▸ **Task instructions**:
Only those lines in the data below from the line containing "(i : CompletedItem)" through the line containing "(st : RoomStatus)", both included, should be restated word for word.

▸ **Saved data entries**:
+++
(* ===== verification/StoreOps.v ===== *)
(** * Store operations keep the invariant

    One lemma per transaction body of the store, the transition system of the
    store's operations, and well-formedness of every reachable database. *)
From S2P Require Import Prelude GoStrings Sha256 Json RoomTypes StoreSchema StoreBase StoreTasks StoreRepository.
From S2P Require Import StoreRecovery StoreAdmission StoreInvariant.

(** ** The operations as a transition system

    One constructor per method of the repository that writes; [now] is the clock
    reading of the call. *)
Inductive store_op :=
| OpInitializeRoom (now : Z) (sd : RoomSeed)
| OpAcceptMessage (now : Z) (rid : RoomID) (actor : Actor) (i : SubmitInput)
| OpAppendNote (now : Z) (rid : RoomID) (actor : Actor) (i : SubmitInput)
| OpAcceptControl (now : Z) (rid : RoomID) (actor : Actor) (i : ControlInput)
| OpBeginDispatch (rid : RoomID) (cid : ClientMessageID)
| OpFinishControl (now : Z) (rid : RoomID) (cid : ClientMessageID) (o : ControlOutcome)
| OpFailDispatch (now : Z) (rid : RoomID) (cid : ClientMessageID) (o : FailureOutcome)
| OpBindRunningTurn (now : Z) (rid : RoomID) (cid : ClientMessageID) (turn : TurnID)
| OpRecordCompletedItem (now : Z) (rid : RoomID) (i : CompletedItem)
| OpFinishTurn (now : Z) (rid : RoomID) (i : FinishTurnInput)
| OpMarkNeedsReview (now : Z) (rid : RoomID) (cid : ClientMessageID) (rs : ReviewReason)
| OpConnected (c : ConnectionRecord)
| OpAck (id : ConnectionID) (seq : Seq)
| OpDisconnected (id : ConnectionID) (at_ : Z)
| OpCloseStale (rid : RoomID) (at_ : Z)
| OpSaveRuntimeCheckpoint (rid : RoomID) (c : RuntimeCheckpoint)
| OpBindThread (now : Z) (rid : RoomID) (t : ThreadSnapshot)
| OpMarkThreadNeedsRepair (now : Z) (rid : RoomID) (rs : RepairReason)
| OpSetRoomStatus (now : Z) (rid : RoomID) (st : RoomStatus)
| OpRepairThread (now : Z) (rid : RoomID) (t : ThreadSnapshot) (rs : RepairReason)
| OpResolveReview (now : Z) (rid : RoomID) (actor : Actor) (i : RecoverInput)
| OpBeginPrivateTurn (rid : RoomID) (th : ThreadID) (baseline : list TurnID)
| OpEndPrivateTurn (rid : RoomID) (th : ThreadID) (turns : list TurnID)
| OpPrivateTurns (rid : RoomID) (th : ThreadID) (turns : list TurnSnapshot)
| OpResetUnusedThread (now : Z) (rid : RoomID) (expected : ThreadID)
| OpChangeTask (now : Z) (rid : RoomID) (actor : Actor) (q : TaskRequest)
| OpRequestJoin (now : Z) (rid : RoomID) (token name address : string) (random : result error string)
| OpDecideJoin (now : Z) (rid : RoomID) (id action role : string).

(** The store after a call; its result is whatever the method returns. *)
Definition exec (s : Store) (op : store_op) : Store :=
  match op with
  | OpInitializeRoom now sd => (InitializeRoom s now sd).1
  | OpAcceptMessage now rid actor i => (AcceptMessage s now rid actor i).1
  | OpAppendNote now rid actor i => (AppendNote s now rid actor i).1
  | OpAcceptControl now rid actor i => (AcceptControl s now rid actor i).1
  | OpBeginDispatch rid cid => (BeginDispatch s rid cid).1
  | OpFinishControl now rid cid o => (FinishControl s now rid cid o).1
  | OpFailDispatch now rid cid o => (FailDispatch s now rid cid o).1
  | OpBindRunningTurn now rid cid turn => (BindRunningTurn s now rid cid turn).1
  | OpRecordCompletedItem now rid i => (RecordCompletedItem s now rid i).1
  | OpFinishTurn now rid i => (FinishTurn s now rid i).1
  | OpMarkNeedsReview now rid cid rs => (MarkNeedsReview s now rid cid rs).1
  | OpConnected c => (Connected s c).1
  | OpAck id seq => (Ack s id seq).1
  | OpDisconnected id at_ => (Disconnected s id at_).1
  | OpCloseStale rid at_ => (CloseStale s rid at_).1
  | OpSaveRuntimeCheckpoint rid c => (SaveRuntimeCheckpoint s rid c).1
  | OpBindThread now rid t => (BindThread s now rid t).1
  | OpMarkThreadNeedsRepair now rid rs => (MarkThreadNeedsRepair s now rid rs).1
  | OpSetRoomStatus now rid st => (SetRoomStatus s now rid st).1
  | OpRepairThread now rid t rs => (RepairThread s now rid t rs).1
  | OpResolveReview now rid actor i => (ResolveReview s now rid actor i).1
  | OpBeginPrivateTurn rid th baseline => (BeginPrivateTurn s rid th baseline).1
  | OpEndPrivateTurn rid th turns => (EndPrivateTurn s rid th turns).1
  | OpPrivateTurns rid th turns => (PrivateTurns s rid th turns).1
  | OpResetUnusedThread now rid expected => (ResetUnusedThread s now rid expected).1
  | OpChangeTask now rid actor q => (ChangeTask s now rid actor q).1
  | OpRequestJoin now rid token name address random => (RequestJoin s now rid token name address random).1
  | OpDecideJoin now rid id action role => (DecideJoinRole s now rid id action role).1
  end.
+++
▸ **Exercise output**:
| OpRecordCompletedItem (now : Z) (rid : RoomID) (i : CompletedItem)
| OpFinishTurn (now : Z) (rid : RoomID) (i : FinishTurnInput)
| OpMarkNeedsReview (now : Z) (rid : RoomID) (cid : ClientMessageID) (rs : ReviewReason)
| OpConnected (c : ConnectionRecord)
| OpAck (id : ConnectionID) (seq : Seq)
| OpDisconnected (id : ConnectionID) (at_ : Z)
| OpCloseStale (rid : RoomID) (at_ : Z)
| OpSaveRuntimeCheckpoint (rid : RoomID) (c : RuntimeCheckpoint)
| OpBindThread (now : Z) (rid : RoomID) (t : ThreadSnapshot)
| OpMarkThreadNeedsRepair (now : Z) (rid : RoomID) (rs : RepairReason)
| OpSetRoomStatus (now : Z) (rid : RoomID) (st : RoomStatus)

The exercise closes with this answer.